(Dataset entries)
>>

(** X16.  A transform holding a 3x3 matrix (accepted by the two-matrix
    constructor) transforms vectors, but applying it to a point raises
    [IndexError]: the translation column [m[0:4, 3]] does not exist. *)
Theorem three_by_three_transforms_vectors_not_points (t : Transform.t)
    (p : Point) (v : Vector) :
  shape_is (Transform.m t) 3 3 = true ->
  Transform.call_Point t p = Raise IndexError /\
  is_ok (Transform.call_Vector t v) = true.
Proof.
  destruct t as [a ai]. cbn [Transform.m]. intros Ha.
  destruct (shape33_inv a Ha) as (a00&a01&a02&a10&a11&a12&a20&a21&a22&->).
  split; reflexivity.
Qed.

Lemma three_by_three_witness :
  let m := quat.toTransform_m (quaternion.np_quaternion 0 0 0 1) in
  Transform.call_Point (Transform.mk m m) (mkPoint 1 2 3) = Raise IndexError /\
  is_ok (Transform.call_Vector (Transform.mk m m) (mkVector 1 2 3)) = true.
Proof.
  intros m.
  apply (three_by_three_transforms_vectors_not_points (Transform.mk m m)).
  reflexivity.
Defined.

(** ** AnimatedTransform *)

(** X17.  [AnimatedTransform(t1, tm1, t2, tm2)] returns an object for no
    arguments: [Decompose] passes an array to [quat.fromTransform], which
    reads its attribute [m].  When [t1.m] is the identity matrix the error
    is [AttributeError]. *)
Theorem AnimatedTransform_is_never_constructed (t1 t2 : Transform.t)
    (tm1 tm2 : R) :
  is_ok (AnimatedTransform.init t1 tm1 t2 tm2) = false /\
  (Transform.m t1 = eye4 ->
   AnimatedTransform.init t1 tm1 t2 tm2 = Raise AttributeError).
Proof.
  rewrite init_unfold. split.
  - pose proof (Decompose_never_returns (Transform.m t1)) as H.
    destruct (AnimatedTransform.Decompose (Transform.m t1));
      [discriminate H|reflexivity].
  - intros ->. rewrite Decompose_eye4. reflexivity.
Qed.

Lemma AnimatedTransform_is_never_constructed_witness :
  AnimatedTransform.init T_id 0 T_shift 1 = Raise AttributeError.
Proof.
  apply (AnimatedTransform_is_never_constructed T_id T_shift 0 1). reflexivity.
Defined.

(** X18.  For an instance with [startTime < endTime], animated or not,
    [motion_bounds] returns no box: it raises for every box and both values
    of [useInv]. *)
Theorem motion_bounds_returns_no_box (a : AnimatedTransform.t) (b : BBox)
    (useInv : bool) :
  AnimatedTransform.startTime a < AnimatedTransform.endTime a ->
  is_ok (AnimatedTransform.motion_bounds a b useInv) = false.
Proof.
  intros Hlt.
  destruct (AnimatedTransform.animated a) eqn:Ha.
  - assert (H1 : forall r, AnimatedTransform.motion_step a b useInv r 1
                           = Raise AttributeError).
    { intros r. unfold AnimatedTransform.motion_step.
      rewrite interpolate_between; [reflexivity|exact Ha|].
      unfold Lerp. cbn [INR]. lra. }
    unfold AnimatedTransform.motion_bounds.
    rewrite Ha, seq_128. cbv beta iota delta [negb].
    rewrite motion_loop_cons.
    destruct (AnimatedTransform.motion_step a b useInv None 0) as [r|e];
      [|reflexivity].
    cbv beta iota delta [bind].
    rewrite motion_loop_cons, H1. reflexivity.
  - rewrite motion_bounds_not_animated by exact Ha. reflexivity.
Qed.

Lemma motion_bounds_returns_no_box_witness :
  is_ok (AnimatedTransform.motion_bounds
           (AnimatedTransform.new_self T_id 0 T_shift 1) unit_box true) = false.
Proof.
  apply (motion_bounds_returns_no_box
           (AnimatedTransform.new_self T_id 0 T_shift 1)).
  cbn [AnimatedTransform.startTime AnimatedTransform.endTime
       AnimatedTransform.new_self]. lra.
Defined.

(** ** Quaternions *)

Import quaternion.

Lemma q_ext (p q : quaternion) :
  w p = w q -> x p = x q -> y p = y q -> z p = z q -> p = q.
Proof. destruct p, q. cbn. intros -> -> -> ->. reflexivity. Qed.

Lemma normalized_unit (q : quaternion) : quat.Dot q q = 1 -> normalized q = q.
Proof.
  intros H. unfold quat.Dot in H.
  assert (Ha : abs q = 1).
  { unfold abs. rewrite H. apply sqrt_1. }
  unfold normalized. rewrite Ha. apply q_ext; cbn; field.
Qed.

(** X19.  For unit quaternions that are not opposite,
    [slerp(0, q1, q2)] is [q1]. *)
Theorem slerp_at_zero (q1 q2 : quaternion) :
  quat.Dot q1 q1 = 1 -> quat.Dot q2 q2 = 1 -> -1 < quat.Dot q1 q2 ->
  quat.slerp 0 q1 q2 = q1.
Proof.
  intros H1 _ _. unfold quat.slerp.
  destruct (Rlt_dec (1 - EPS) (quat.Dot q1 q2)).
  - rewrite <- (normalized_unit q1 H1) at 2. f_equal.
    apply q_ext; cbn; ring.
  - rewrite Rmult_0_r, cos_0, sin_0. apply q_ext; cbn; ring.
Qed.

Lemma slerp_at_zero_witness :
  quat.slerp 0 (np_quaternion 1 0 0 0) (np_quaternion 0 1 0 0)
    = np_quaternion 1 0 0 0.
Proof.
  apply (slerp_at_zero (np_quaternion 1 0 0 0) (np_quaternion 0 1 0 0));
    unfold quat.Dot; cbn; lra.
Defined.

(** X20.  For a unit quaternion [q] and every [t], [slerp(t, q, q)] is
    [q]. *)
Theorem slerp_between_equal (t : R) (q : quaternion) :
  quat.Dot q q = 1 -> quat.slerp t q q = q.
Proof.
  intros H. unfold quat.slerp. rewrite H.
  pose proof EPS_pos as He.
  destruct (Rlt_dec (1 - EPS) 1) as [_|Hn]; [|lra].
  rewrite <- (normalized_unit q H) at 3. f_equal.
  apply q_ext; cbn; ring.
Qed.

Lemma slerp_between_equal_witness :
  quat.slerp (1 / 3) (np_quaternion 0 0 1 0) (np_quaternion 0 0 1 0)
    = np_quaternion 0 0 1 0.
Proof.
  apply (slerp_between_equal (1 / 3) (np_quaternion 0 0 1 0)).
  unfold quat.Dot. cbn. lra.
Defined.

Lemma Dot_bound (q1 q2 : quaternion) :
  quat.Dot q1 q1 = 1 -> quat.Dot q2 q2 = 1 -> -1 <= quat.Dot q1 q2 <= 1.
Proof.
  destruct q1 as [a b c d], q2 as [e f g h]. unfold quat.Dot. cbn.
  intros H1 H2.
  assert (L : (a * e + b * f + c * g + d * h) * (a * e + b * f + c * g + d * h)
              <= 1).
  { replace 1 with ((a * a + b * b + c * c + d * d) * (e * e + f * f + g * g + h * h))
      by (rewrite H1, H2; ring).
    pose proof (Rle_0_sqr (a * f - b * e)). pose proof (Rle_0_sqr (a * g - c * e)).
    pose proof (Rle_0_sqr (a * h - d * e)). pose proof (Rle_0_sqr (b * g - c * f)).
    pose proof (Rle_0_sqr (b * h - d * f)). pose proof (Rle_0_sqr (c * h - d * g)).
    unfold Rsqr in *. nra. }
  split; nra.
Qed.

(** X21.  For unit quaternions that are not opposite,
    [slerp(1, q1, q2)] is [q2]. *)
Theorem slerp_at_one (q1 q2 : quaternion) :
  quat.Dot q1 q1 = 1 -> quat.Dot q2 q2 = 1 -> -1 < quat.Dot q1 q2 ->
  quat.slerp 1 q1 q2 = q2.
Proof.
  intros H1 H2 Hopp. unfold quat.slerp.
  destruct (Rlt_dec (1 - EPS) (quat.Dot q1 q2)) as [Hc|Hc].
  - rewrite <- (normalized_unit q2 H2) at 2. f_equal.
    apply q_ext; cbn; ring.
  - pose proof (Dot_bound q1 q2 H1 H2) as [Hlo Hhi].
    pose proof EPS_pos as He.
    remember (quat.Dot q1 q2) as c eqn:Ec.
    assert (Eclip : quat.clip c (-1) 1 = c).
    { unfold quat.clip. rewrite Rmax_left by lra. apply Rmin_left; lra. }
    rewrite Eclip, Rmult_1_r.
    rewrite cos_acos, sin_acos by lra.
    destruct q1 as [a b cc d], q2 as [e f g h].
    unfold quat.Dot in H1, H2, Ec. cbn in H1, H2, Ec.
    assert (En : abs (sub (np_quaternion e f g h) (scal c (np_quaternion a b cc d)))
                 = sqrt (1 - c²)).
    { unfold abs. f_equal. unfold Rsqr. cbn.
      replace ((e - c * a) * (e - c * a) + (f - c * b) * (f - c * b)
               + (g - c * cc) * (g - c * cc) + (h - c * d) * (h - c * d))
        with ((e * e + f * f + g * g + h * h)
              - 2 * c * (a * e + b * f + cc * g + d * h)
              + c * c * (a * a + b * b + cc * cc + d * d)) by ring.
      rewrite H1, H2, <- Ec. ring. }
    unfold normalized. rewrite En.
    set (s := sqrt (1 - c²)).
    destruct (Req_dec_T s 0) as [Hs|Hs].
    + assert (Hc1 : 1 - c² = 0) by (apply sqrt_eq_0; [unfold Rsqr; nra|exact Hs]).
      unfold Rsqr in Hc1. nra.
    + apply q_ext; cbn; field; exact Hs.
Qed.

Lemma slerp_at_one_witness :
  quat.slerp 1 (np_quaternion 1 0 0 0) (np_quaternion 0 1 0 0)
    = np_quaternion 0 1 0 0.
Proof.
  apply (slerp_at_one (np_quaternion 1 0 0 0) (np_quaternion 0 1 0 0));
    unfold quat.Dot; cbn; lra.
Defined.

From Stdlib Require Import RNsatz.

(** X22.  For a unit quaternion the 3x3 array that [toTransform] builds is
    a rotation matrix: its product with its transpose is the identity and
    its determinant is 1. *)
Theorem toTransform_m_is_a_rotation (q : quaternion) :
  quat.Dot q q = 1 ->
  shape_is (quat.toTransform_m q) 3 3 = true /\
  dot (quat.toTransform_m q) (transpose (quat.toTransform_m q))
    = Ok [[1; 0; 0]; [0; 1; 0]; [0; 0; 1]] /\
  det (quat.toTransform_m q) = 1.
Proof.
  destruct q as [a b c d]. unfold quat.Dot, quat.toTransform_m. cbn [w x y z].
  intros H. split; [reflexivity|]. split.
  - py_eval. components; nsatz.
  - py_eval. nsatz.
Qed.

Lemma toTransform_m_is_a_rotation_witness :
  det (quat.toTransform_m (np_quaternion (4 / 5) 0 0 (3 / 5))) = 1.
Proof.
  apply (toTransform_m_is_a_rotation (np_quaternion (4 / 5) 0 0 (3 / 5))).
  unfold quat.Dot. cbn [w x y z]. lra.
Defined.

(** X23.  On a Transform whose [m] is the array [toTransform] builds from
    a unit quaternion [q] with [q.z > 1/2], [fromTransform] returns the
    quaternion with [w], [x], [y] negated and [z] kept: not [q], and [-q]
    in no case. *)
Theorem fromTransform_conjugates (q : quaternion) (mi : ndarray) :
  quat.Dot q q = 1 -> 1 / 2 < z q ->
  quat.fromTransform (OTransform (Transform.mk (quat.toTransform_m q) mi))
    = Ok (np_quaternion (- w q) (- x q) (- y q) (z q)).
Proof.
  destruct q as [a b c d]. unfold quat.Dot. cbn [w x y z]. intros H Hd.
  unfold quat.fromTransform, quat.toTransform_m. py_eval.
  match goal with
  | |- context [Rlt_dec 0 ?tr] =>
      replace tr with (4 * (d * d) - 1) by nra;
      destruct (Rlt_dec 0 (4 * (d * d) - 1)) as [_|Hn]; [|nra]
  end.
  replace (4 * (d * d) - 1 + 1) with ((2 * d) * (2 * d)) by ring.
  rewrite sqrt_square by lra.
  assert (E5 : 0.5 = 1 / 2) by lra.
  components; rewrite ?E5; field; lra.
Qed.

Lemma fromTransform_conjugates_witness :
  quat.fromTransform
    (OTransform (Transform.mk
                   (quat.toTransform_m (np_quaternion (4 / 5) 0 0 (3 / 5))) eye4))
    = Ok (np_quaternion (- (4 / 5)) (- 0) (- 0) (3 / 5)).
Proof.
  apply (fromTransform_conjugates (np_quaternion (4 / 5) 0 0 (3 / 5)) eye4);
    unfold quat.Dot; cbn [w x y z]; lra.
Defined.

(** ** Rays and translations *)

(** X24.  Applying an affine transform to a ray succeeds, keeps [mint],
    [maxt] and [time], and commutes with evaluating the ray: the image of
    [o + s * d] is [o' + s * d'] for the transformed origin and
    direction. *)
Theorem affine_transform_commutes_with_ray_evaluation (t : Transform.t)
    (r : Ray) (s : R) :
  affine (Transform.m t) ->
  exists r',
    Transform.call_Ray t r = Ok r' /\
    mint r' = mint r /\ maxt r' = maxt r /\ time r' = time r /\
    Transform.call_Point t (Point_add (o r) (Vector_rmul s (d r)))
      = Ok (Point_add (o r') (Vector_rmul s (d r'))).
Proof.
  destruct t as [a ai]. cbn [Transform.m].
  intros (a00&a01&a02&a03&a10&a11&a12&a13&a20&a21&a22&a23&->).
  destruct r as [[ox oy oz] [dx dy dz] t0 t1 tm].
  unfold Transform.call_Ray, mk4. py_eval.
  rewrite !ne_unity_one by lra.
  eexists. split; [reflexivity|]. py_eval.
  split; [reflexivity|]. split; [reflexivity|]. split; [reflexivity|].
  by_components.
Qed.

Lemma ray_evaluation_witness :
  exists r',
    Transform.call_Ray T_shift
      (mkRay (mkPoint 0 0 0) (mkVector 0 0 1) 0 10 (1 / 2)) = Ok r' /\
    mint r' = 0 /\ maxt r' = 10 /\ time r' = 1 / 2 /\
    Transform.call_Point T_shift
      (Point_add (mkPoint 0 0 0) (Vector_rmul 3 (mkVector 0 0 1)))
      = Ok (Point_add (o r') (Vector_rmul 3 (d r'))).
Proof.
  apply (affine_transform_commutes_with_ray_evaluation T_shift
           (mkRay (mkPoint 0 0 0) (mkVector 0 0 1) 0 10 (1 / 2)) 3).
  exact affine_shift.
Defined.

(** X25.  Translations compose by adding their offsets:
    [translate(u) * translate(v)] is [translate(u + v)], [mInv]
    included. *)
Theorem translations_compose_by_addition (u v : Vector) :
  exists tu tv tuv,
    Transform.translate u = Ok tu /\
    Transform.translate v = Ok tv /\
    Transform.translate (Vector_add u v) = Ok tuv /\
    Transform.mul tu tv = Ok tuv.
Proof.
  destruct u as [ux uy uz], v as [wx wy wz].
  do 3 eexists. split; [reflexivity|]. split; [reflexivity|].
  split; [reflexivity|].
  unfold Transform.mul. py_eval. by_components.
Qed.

<<

▶ [What you should do]:
The response must consist of the lines above, from the first one through the line containing "arguments: [Decompose] passes", reproduced exactly.

▶ [Written response]:
(** X16.  A transform holding a 3x3 matrix (accepted by the two-matrix
    constructor) transforms vectors, but applying it to a point raises
    [IndexError]: the translation column [m[0:4, 3]] does not exist. *)
Theorem three_by_three_transforms_vectors_not_points (t : Transform.t)
    (p : Point) (v : Vector) :
  shape_is (Transform.m t) 3 3 = true ->
  Transform.call_Point t p = Raise IndexError /\
  is_ok (Transform.call_Vector t v) = true.
Proof.
  destruct t as [a ai]. cbn [Transform.m]. intros Ha.
  destruct (shape33_inv a Ha) as (a00&a01&a02&a10&a11&a12&a20&a21&a22&->).
  split; reflexivity.
Qed.

Lemma three_by_three_witness :
  let m := quat.toTransform_m (quaternion.np_quaternion 0 0 0 1) in
  Transform.call_Point (Transform.mk m m) (mkPoint 1 2 3) = Raise IndexError /\
  is_ok (Transform.call_Vector (Transform.mk m m) (mkVector 1 2 3)) = true.
Proof.
  intros m.
  apply (three_by_three_transforms_vectors_not_points (Transform.mk m m)).
  reflexivity.
Defined.

(** ** AnimatedTransform *)

(** X17.  [AnimatedTransform(t1, tm1, t2, tm2)] returns an object for no
    arguments: [Decompose] passes an array to [quat.fromTransform], which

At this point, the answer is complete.